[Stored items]

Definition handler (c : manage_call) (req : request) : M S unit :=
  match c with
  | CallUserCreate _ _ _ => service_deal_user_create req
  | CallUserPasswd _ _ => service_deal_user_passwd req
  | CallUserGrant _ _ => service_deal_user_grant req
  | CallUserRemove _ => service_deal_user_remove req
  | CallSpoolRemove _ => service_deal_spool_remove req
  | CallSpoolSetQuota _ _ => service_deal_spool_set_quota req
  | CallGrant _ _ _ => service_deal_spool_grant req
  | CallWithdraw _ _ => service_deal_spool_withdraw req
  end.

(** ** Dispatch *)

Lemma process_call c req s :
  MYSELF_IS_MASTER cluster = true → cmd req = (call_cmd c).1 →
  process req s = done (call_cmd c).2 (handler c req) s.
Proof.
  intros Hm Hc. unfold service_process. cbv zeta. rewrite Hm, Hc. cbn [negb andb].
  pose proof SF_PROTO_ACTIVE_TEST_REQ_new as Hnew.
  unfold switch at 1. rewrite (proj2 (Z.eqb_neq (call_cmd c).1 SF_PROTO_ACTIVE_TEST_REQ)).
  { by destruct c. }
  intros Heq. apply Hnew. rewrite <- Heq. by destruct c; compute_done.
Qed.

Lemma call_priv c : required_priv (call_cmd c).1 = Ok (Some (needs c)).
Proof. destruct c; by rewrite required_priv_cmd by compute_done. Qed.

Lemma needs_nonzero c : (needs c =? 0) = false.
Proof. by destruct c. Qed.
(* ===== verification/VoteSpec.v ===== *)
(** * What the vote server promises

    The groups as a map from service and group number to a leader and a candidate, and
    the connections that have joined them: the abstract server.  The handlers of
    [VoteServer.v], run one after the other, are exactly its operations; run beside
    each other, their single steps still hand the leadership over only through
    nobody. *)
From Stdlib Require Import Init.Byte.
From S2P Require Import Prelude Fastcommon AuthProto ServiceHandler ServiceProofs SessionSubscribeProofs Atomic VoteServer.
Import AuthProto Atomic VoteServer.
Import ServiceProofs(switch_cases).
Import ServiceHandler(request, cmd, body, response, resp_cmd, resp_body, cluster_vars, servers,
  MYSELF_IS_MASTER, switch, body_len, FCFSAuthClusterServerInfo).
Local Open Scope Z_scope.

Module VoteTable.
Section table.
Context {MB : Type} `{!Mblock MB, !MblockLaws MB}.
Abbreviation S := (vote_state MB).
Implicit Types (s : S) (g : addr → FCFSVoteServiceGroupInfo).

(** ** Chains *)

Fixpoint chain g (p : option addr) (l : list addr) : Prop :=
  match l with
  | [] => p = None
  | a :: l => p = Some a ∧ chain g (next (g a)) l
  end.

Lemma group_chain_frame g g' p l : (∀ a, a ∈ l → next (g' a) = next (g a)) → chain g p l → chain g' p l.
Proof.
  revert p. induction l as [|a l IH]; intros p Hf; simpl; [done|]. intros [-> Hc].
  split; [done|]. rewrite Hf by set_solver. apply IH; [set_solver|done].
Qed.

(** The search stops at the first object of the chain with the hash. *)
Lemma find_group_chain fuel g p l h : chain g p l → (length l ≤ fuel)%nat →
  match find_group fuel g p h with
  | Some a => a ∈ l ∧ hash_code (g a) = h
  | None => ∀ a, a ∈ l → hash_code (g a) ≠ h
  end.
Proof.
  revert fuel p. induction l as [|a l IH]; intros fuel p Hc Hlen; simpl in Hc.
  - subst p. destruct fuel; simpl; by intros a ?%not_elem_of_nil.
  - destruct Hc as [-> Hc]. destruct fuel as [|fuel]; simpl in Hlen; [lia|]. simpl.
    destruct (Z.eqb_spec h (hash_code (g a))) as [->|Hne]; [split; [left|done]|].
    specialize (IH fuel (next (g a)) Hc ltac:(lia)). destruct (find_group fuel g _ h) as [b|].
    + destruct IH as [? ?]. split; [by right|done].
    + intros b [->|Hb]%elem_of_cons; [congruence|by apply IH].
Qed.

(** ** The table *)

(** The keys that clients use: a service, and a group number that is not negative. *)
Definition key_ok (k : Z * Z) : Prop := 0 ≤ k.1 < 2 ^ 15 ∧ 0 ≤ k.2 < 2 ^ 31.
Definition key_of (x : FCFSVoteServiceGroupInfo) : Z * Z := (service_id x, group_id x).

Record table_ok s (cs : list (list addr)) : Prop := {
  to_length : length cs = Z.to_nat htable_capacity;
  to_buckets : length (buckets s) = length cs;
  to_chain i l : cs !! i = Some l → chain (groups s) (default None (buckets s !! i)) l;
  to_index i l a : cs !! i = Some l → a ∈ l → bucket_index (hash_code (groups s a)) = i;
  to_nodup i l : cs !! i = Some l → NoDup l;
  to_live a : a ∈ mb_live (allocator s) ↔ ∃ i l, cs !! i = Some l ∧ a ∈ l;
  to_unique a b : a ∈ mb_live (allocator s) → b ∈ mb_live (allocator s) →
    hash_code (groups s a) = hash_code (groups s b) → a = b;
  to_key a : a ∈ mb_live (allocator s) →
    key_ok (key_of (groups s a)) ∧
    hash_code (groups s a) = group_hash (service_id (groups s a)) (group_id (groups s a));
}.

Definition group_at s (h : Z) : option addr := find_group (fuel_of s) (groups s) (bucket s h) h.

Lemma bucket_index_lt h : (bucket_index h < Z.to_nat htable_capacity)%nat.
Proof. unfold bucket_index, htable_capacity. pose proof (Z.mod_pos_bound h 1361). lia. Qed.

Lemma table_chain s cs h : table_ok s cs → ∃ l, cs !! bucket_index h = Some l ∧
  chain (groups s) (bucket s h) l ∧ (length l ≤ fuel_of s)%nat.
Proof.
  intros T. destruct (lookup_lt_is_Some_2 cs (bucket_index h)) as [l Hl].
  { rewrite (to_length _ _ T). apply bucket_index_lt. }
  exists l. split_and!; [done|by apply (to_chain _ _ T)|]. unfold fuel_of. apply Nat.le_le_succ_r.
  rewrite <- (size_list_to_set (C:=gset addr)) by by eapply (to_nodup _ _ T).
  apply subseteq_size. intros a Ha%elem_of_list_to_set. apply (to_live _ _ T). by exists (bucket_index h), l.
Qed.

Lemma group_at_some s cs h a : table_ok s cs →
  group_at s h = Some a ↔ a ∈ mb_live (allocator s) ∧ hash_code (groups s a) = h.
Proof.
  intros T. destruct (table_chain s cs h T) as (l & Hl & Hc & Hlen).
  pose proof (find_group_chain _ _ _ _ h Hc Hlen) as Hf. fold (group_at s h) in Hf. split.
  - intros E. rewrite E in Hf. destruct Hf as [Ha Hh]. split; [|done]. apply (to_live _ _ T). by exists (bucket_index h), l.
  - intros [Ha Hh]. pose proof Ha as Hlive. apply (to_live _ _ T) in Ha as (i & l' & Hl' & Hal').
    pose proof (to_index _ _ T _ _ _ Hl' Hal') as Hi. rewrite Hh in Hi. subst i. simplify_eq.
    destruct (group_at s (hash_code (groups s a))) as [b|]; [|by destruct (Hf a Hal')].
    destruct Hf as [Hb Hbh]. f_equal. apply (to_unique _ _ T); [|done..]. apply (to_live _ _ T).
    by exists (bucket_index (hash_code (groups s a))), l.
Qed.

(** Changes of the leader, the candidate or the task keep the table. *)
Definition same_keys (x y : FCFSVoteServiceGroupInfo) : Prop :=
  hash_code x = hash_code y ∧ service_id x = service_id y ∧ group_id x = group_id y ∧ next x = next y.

PROBLEM DESCRIPTION: Give the number of lines in the entries that include the string "match", and nothing else.

OUTPUT: 3